Granisetron and carvedilol can protect experimental rats againstadjuvant-induced arthritis

Context: Rheumatoid arthritis (RA), a disabling autoimmune disorder of the joints as well as other organs, affects about 1% of population. Unfortunately, all current treatments of RA cause severe gastrointestinal, renal and other complications. Objective: We aimed to evaluate the possible antiarthritic effects of a serotonin 5-HT3 receptor blocker, granisetron, and a nonselective adrenergic receptor blocker, carvedilol, on complete Freund's adjuvant-induced RA in adult female albino rats. Materials and methods: Rats were allocated into a normal control group, an arthritis control group, two reference treatment groups receiving dexamethasone (1.5mg/kg/day) and methotrexate (1mg/kg/day), and two treatment groups receiving granisetron (2.5mg/kg/day) and carvedilol (10mg/kg/day). Serum-specific rheumatoid, immunological, inflammatory and oxidative stress biomarkers were assessed.

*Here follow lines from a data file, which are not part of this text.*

(* ===== verification/ServiceSpec.v ===== *)
(** * Specifications of the Sync Client on a reliable network

    For each of the eight operations of [ProductService.ts], a rule in
    weakest-precondition form ([Prelude.wp]): on a network that delivers
    every message ([reliable]: the backend satisfies its laws and the
    schedule is empty), the operation's outcome and the backend after it,
    for each answer the contract of spec §6 allows.  The handlers' proofs
    ([Sync]) compose these rules with [wp_bind] and [wp_catch] instead of
    computing each run. *)

From Stdlib Require Import ZArith Lia.
From stdpp Require Import strings.
From stdpp Require Import base list decidable.
From S2P Require Import Prelude Types Remote Service.
Open Scope Z_scope.

Section axios_wp.
Context {S : Type} `{!RemoteService S}.

(** One delivered call: the continuation runs on a 2xx answer, the call
    rejects with the status otherwise. *)
Lemma wp_axios_delivered {A} r (k : response → St (net S) http_error A) Q R (n : net S) resp s' :
  next_delivered (schedule n) = true → handle r (server n) = (resp, s') →
  wp (axios_request r ≫= k) Q R n =
    if is_2xx resp.(status)
    then wp (k resp) Q R (mkNet s' (tail (schedule n)) (sent n ++ [r]))
    else R (HttpError resp.(status)) (mkNet s' (tail (schedule n)) (sent n ++ [r])).
Proof.
  intros Hd Hh. rewrite wp_bind. unfold wp at 1.
  rewrite (axios_delivered r n resp s' Hd Hh). by destruct (is_2xx _).
Qed.
End axios_wp.

Section reliable.
Context {S : Type} `{!RemoteService S} `{!RemoteLaws S}.

(** The backend satisfies its laws and every message will be delivered. *)
Definition reliable (n : net S) : Prop := srv_ok (server n) ∧ schedule n = [].

(** The backend's products and comments after the call. *)
Definition net_after (n n' : net S) (ps : list Product) (cs : list CommentModel) : Prop :=
  reliable n' ∧ srv_products (server n') = ps ∧ srv_comments (server n') = cs.

Lemma reliable_same (n n' : net S) :
  reliable n → server n' = server n → schedule n' = [] →
  net_after n n' (srv_products (server n)) (srv_comments (server n)).
Proof. intros [Hok _] Hs Hsc. unfold net_after, reliable. by rewrite Hs. Qed.

(** Close the side conditions of [wp_axios_delivered]: the schedule and
    the backend's answer, given by a law. *)
Ltac delivered law url :=
  erewrite wp_axios_delivered;
    [| match goal with H : schedule _ = [] |- _ => by rewrite H end
     | erewrite handle_route by apply url; exact law].

Lemma wp_fetchProducts Q R (n : net S) :
  reliable n →
  (∀ n', net_after n n' (srv_products (server n)) (srv_comments (server n)) →
         Q (srv_products (server n)) n') →
  wp fetchProducts Q R n.
Proof.
  intros [Hok Hs] HQ. unfold fetchProducts, axios_get.
  delivered (law_list _ Hok) route_baseUrl. simpl.
  apply HQ, reliable_same; simpl; rewrite ?Hs; done.
Qed.

Lemma wp_fetchProductById i Q R (n : net S) :
  reliable n →
  (∀ p n', find_product i (srv_products (server n)) = Some p →
     net_after n n' (srv_products (server n)) (srv_comments (server n)) → Q p n') →
  (∀ e n', find_product i (srv_products (server n)) = None →
     net_after n n' (srv_products (server n)) (srv_comments (server n)) → R e n') →
  wp (fetchProductById i) Q R n.
Proof.
  intros [Hok Hs] HQ HR. unfold fetchProductById, axios_get.
  pose proof (law_get i _ Hok) as Hl.
  destruct (find_product i _) as [p|] eqn:Hf;
    delivered Hl route_product_url; simpl;
    [apply HQ|apply HR]; try done; apply reliable_same; simpl; rewrite ?Hs; done.
Qed.

Lemma wp_addProduct i d Q R (n : net S) :
  reliable n → i ≠ 0 →
  (∀ n', i ∉ ids (srv_products (server n)) →
     net_after n n' (srv_products (server n) ++ [with_id i d]) (srv_comments (server n)) →
     Q (with_id i d) n') →
  (∀ e n', i ∈ ids (srv_products (server n)) →
     net_after n n' (srv_products (server n)) (srv_comments (server n)) → R e n') →
  wp (addProduct (Some i) d) Q R n.
Proof.
  intros [Hok Hs] Hi HQ HR. unfold addProduct, axios_post.
  destruct (decide (i ∈ ids (srv_products (server n)))) as [Hin|Hin].
  - destruct (law_create_dup i d _ Hok Hi Hin) as [H2 Hst].
    destruct (dispatch POST EProducts _ _) as [resp s'] eqn:E. simpl in H2, Hst. subst s'.
    delivered E route_baseUrl. rewrite H2.
    apply HR, reliable_same; simpl; rewrite ?Hs; done.
  - destruct (law_create_with_id i d _ Hok Hi Hin) as (s' & E & Hps & Hcs).
    delivered E route_baseUrl. simpl. apply HQ; [done|].
    split_and!; [split|..]; simpl; rewrite ?Hs; try done.
    by eapply dispatch_ok_after.
Qed.

Lemma wp_deleteProduct i Q R (n : net S) :
  reliable n →
  (∀ n', i ∈ ids (srv_products (server n)) →
     reliable n' → srv_products (server n') = remove_product i (srv_products (server n)) →
     Q () n') →
  (∀ e n', i ∉ ids (srv_products (server n)) →
     net_after n n' (srv_products (server n)) (srv_comments (server n)) → R e n') →
  wp (deleteProduct i) Q R n.
Proof.
  intros [Hok Hs] HQ HR. unfold deleteProduct, axios_delete.
  pose proof (law_delete i _ Hok) as Hl.
  destruct (find_product i _) as [p|] eqn:Hf.
  - destruct Hl as (s' & E & Hps). delivered E route_product_url. simpl.
    apply find_product_Some in Hf as [Hp <-].
    apply HQ; [by apply list_elem_of_fmap; exists p| |done].
    split; simpl; rewrite ?Hs; [by eapply dispatch_ok_after|done].
  - delivered Hl route_product_url. simpl. apply HR; [by apply find_product_None|].
    apply reliable_same; simpl; rewrite ?Hs; done.
Qed.

Lemma wp_updateProduct i pa Q R (n : net S) :
  reliable n →
  (∀ p n', find_product i (srv_products (server n)) = Some p →
     net_after n n' (replace_product (patched pa p) (srv_products (server n)))
       (srv_comments (server n)) →
     Q (patched pa p) n') →
  (∀ e n', find_product i (srv_products (server n)) = None →
     net_after n n' (srv_products (server n)) (srv_comments (server n)) → R e n') →
  wp (updateProduct i pa) Q R n.
Proof.
  intros [Hok Hs] HQ HR. unfold updateProduct, axios_patch.
  pose proof (law_patch i pa _ Hok) as Hl.
  destruct (find_product i _) as [p|] eqn:Hf.
  - destruct Hl as (s' & E & Hps & Hcs). delivered E route_product_url. simpl.
    apply HQ; [done|]. split_and!; [split|..]; simpl; rewrite ?Hs; try done.
    by eapply dispatch_ok_after.
  - delivered Hl route_product_url. simpl. apply HR; [done|].
    apply reliable_same; simpl; rewrite ?Hs; done.
Qed.

Lemma wp_fetchComments pid Q R (n : net S) :
  reliable n →
  (∀ n', net_after n n' (srv_products (server n)) (srv_comments (server n)) →
     Q (comments_of pid (srv_comments (server n))) n') →
  wp (fetchComments pid) Q R n.
Proof.
  intros [Hok Hs] HQ. unfold fetchComments, axios_get.
  delivered (law_comments_of pid _ Hok) route_comments_of_url. simpl.
  apply HQ, reliable_same; simpl; rewrite ?Hs; done.
Qed.

Lemma wp_addComment d Q R (n : net S) :
  reliable n →
  (∀ i n', i ∉ comment_ids (srv_comments (server n)) →
     net_after n n' (srv_products (server n))
       (srv_comments (server n) ++ [comment_with_id i d]) →
     Q (comment_with_id i d) n') →
  wp (addComment d) Q R n.
Proof.
  intros [Hok Hs] HQ. unfold addComment, axios_post.
  destruct (law_comment_create d _ Hok) as (i & s' & Hi & E & Hcs & Hps).
  delivered E route_comments_url. simpl. apply HQ; [done|].
  split_and!; [split|..]; simpl; rewrite ?Hs; try done. by eapply dispatch_ok_after.
Qed.

Lemma wp_deleteComment i Q R (n : net S) :
  reliable n →
  (∀ n', net_after n n' (srv_products (server n)) (remove_comment i (srv_comments (server n))) →
     Q () n') →
  (∀ e n', find_comment i (srv_comments (server n)) = None →
     net_after n n' (srv_products (server n)) (srv_comments (server n)) → R e n') →
  wp (deleteComment i) Q R n.
Proof.
  intros [Hok Hs] HQ HR. unfold deleteComment, axios_delete.
  pose proof (law_comment_delete i _ Hok) as Hl.
  destruct (find_comment i _) as [c|] eqn:Hf.
  - destruct Hl as (s' & E & Hcs & Hps). delivered E route_comment_url. simpl.
    apply HQ. split_and!; [split|..]; simpl; rewrite ?Hs; try done.
    by eapply dispatch_ok_after.
  - delivered Hl route_comment_url. simpl. apply HR; [done|].
    apply reliable_same; simpl; rewrite ?Hs; done.
Qed.
End reliable.

(** ** Specifications for any network

    Whatever the schedule, a call either rejects (the backend still
    satisfies its laws) or succeeds with the answer the backend gave: the
    values a page receives are those the contract describes. *)
Section any_network.
Context {S : Type} `{!RemoteService S} `{!RemoteLaws S}.

Lemma wp_axios_any {A} r (k : response → St (net S) http_error A) Q R (n : net S) :
  srv_ok (server n) →
  (∀ e n', srv_ok (server n') → R e n') →
  (∀ resp n', handle r (server n) = (resp, server n') → srv_ok (server n') →
     is_2xx resp.(status) = true → wp (k resp) Q R n') →
  wp (axios_request r ≫= k) Q R n.
Proof.
  intros Hok HR HQ. rewrite wp_bind. unfold wp at 1, axios_request.
  pose proof (handle_srv_ok r _ Hok) as Hh.
  destruct (handle r (server n)) as [resp s'] eqn:E. simpl in Hh.
  destruct (schedule n) as [|[] rest]; simpl;
    try (destruct (is_2xx _) eqn:H2; [by apply HQ|by apply HR]).
  - by apply HR.
  - by apply HR.
Qed.

Lemma wp_fetchProductById_any i Q R (n : net S) :
  srv_ok (server n) →
  (∀ p n', p.(id) = i → srv_ok (server n') → Q p n') →
  (∀ e n', srv_ok (server n') → R e n') →
  wp (fetchProductById i) Q R n.
Proof.
  intros Hok HQ HR. unfold fetchProductById, axios_get. apply wp_axios_any; [done|done|].
  intros resp n' Hh Hok' H2. erewrite handle_route in Hh by apply route_product_url. rewrite law_get in Hh by done.
  destruct (find_product i _) as [p|] eqn:Hf; injection Hh as <- _; [|by vm_compute in H2].
  apply HQ; [|done]. by apply find_product_Some in Hf as [_ ?].
Qed.

Lemma wp_fetchComments_any pid Q R (n : net S) :
  srv_ok (server n) →
  (∀ cs n', Forall (λ cm, cm.(CM.productId) = pid) cs → srv_ok (server n') → Q cs n') →
  (∀ e n', srv_ok (server n') → R e n') →
  wp (fetchComments pid) Q R n.
Proof.
  intros Hok HQ HR. unfold fetchComments, axios_get. apply wp_axios_any; [done|done|].
  intros resp n' Hh Hok' H2.
  erewrite handle_route in Hh by apply route_comments_of_url.
  rewrite law_comments_of in Hh by done.
  injection Hh as <- _. apply HQ; [|done]. unfold comments_of.
  apply Forall_forall. intros cm Hcm. apply filter_In in Hcm as [_ Hcm].
  by apply bool_decide_eq_true in Hcm.
Qed.

Lemma wp_updateProduct_any i pa Q R (n : net S) :
  srv_ok (server n) →
  (∀ q n', q.(id) = i → srv_ok (server n') → Q q n') →
  (∀ e n', srv_ok (server n') → R e n') →
  wp (updateProduct i pa) Q R n.
Proof.
  intros Hok HQ HR. unfold updateProduct, axios_patch. apply wp_axios_any; [done|done|].
  intros resp n' Hh Hok' H2. erewrite handle_route in Hh by apply route_product_url.
  pose proof (law_patch i pa _ Hok) as Hl.
  destruct (find_product i _) as [p|] eqn:Hf.
  - destruct Hl as (s' & E & _). rewrite E in Hh. injection Hh as <- _.
    apply HQ; [|done]. apply find_product_Some in Hf as [_ <-]. apply patched_id.
  - rewrite Hl in Hh. injection Hh as <- _. by vm_compute in H2.
Qed.

Lemma wp_addComment_any d Q R (n : net S) :
  srv_ok (server n) →
  (∀ cm n', cm.(CM.productId) = d.(cd_productId) → srv_ok (server n') → Q cm n') →
  (∀ e n', srv_ok (server n') → R e n') →
  wp (addComment d) Q R n.
Proof.
  intros Hok HQ HR. unfold addComment, axios_post. apply wp_axios_any; [done|done|].
  intros resp n' Hh Hok' H2. erewrite handle_route in Hh by apply route_comments_url.
  destruct (law_comment_create d _ Hok) as (i & s' & _ & E & _). rewrite E in Hh.
  injection Hh as <- _. by apply HQ.
Qed.

Lemma wp_any_srv_ok {A} (m : St (net S) http_error A) Q R (n : net S) :
  keeps net_ok (λ _, True) m → srv_ok (server n) →
  (∀ a n', srv_ok (server n') → Q a n') → (∀ e n', srv_ok (server n') → R e n') →
  wp m Q R n.
Proof.
  intros Hm Hok HQ HR. destruct (Hm n Hok) as [Hn _]. unfold wp.
  destruct (m n) as [[]]; simpl in Hn; auto.
Qed.
End any_network.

A confirmatory histopathological study on joints and spleens was performed. Results: Granisetron administration significantly improved all the measured biomarkers, with the values of rheumatoid factor, matrix metalloproteinase-3, cartilage oligomeric matrix protein, immunoglobulin G, antinuclear antibody and myeloperoxidase being restored back to normal levels. Carvedilol administration significantly improved all biomarkers, with serum MPO value restored back to normal levels. Discussion and conclusions: Serotonin 5-HT3 receptor blockers and adrenergic receptor blockers, represented by granisetron and carvedilol, may represent new promising protective strategies against RA, at least owing to immune-modulator, anti-inflammatory and antioxidant potentials.